## TASK DIRECTIONS:
Whenever "Fixpoint" occurs in a line of the material, list that line.

::::::::::

(** * file_builder: a shallow embedding of the caching engine

    The development follows the layout of the Python package:
    [json_util.py], [operation.py], [cache.py], [build_dirs.py],
    [created_files.py], [simple_operation_executor.py], [file_backups.py]
    and the [clean] entry point of [file_builder.py].

    Python values are modelled without object identity.  Effects on
    objects and on the file system are made explicit by state passing. *)

From Stdlib Require Import ZArith QArith Qcanon Ascii String.
From Stdlib Require Import Floats.SpecFloat.
From stdpp Require Import gmap strings list fin_maps sorting.

Set Warnings "-register-all,-clear-no-such-hyp,-notation-for-abbreviation".

Local Open Scope string_scope.
Local Open Scope list_scope.

(** ** Python dictionaries

    A [dict] keeps its insertion order and never holds two equal keys.  It is
    modelled as an association list; [keq] is the key comparison Python
    performs ([==]). *)

Section pydict.
Context {K V : Type} (keq : K → K → bool).

(** [d.get(key)] *)
Fixpoint dict_get (key : K) (d : list (K * V)) : option V :=
  match d with
  | [] => None
  | (k, v) :: d' => if keq k key then Some v else dict_get key d'
  end.

(** [key in d] *)
Definition dict_has (key : K) (d : list (K * V)) : bool :=
  match dict_get key d with Some _ => true | None => false end.

(** [d[key] = value]: an existing key keeps its position. *)
Fixpoint dict_set (key : K) (value : V) (d : list (K * V)) : list (K * V) :=
  match d with
  | [] => [(key, value)]
  | (k, v) :: d' =>
      if keq k key then (k, value) :: d' else (k, v) :: dict_set key value d'
  end.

::::::::::

## EXERCISE OUTPUT:
Fixpoint dict_get (key : K) (d : list (K * V)) : option V :=
Fixpoint dict_set (key : K) (value : V) (d : list (K * V)) : list (K * V) :=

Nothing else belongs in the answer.